**Exercise details:** Return all lines from the entries below in which the word "color" is present.

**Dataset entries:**
****************************************

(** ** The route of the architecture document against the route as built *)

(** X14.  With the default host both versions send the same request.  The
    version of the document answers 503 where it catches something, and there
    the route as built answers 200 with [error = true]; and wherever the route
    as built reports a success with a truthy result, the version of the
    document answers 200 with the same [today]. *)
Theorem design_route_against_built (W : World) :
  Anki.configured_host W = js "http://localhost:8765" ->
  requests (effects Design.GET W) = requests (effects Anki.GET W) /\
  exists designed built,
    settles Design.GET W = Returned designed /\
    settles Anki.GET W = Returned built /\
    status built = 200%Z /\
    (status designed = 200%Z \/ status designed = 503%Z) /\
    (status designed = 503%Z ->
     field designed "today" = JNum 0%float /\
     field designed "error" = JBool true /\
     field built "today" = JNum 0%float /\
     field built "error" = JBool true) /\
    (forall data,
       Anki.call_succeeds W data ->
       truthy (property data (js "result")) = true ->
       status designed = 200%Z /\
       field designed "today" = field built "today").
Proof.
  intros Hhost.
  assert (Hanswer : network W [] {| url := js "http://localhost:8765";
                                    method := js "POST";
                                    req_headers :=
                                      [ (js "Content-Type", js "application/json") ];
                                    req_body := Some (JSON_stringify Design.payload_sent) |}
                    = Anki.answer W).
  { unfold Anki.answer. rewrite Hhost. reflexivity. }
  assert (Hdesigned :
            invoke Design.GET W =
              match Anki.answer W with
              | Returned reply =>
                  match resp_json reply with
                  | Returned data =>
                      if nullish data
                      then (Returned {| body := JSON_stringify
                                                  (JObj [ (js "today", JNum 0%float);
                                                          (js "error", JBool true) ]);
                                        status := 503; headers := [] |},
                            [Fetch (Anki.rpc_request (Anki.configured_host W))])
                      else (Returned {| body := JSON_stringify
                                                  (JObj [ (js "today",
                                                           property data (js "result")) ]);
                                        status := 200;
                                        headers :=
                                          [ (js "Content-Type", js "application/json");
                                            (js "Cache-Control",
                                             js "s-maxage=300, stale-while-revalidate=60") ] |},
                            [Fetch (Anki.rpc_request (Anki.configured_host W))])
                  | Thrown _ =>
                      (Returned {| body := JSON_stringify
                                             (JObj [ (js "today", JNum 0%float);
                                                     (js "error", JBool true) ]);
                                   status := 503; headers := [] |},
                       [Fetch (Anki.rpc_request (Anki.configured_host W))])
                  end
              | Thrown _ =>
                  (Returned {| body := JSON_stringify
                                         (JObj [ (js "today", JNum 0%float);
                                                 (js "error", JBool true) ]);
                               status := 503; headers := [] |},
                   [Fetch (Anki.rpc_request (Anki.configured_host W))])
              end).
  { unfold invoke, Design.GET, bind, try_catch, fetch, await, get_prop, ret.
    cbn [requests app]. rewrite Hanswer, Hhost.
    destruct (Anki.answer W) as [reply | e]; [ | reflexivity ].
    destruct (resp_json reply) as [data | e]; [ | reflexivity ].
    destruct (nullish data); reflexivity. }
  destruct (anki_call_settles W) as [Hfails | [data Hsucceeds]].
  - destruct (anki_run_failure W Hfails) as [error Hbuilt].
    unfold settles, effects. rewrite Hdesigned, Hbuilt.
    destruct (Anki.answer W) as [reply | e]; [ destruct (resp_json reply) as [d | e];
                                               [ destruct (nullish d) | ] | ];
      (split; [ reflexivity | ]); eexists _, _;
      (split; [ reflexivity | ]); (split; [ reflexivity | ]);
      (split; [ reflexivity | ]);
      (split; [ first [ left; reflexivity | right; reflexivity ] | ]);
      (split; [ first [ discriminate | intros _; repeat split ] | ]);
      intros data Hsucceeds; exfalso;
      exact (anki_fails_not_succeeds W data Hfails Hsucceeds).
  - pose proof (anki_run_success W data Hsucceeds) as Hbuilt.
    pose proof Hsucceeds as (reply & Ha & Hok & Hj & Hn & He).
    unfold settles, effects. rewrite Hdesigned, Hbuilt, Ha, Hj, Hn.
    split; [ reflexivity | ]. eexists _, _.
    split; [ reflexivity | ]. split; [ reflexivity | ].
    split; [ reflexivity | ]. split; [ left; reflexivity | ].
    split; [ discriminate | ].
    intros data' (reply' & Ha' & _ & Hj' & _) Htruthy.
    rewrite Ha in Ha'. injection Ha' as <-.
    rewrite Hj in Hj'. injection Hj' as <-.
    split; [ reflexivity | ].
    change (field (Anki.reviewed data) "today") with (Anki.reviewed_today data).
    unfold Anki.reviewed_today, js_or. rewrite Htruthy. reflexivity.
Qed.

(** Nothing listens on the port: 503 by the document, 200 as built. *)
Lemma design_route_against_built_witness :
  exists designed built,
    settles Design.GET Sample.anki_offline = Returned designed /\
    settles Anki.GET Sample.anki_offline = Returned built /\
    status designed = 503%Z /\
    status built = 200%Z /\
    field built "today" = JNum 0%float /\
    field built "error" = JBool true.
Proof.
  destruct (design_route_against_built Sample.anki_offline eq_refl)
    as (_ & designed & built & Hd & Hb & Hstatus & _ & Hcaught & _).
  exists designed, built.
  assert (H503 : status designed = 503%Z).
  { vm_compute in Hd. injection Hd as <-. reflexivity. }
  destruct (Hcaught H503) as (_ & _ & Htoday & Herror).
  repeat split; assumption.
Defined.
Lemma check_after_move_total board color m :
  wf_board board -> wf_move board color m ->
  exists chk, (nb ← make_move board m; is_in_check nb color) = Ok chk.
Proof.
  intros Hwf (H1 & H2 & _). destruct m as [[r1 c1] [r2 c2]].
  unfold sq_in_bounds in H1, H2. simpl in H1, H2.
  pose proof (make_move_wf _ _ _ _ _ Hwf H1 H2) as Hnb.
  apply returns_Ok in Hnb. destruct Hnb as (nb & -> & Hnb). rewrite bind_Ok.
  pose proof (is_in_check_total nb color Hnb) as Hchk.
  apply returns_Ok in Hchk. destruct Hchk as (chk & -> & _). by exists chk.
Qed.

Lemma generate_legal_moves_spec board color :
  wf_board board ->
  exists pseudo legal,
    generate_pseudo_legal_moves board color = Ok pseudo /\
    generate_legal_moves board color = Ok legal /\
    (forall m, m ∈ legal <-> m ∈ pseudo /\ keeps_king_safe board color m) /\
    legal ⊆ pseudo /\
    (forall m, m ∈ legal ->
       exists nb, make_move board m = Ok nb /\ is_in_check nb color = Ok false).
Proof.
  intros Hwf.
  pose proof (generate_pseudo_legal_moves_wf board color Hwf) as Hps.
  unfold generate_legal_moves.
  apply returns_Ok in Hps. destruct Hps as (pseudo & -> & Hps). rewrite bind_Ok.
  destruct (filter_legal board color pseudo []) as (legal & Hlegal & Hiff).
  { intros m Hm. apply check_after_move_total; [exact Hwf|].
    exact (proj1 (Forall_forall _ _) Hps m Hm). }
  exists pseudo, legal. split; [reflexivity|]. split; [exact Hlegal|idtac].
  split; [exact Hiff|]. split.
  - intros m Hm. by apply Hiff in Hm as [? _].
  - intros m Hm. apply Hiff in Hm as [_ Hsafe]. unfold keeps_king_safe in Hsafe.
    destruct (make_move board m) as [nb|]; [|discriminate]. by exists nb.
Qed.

****************************************

**Expected output:**
Lemma check_after_move_total board color m :
  wf_board board -> wf_move board color m ->
  exists chk, (nb ← make_move board m; is_in_check nb color) = Ok chk.
  pose proof (is_in_check_total nb color Hnb) as Hchk.
Lemma generate_legal_moves_spec board color :
    generate_pseudo_legal_moves board color = Ok pseudo /\
    generate_legal_moves board color = Ok legal /\
    (forall m, m ∈ legal <-> m ∈ pseudo /\ keeps_king_safe board color m) /\
       exists nb, make_move board m = Ok nb /\ is_in_check nb color = Ok false).
  pose proof (generate_pseudo_legal_moves_wf board color Hwf) as Hps.
  destruct (filter_legal board color pseudo []) as (legal & Hlegal & Hiff).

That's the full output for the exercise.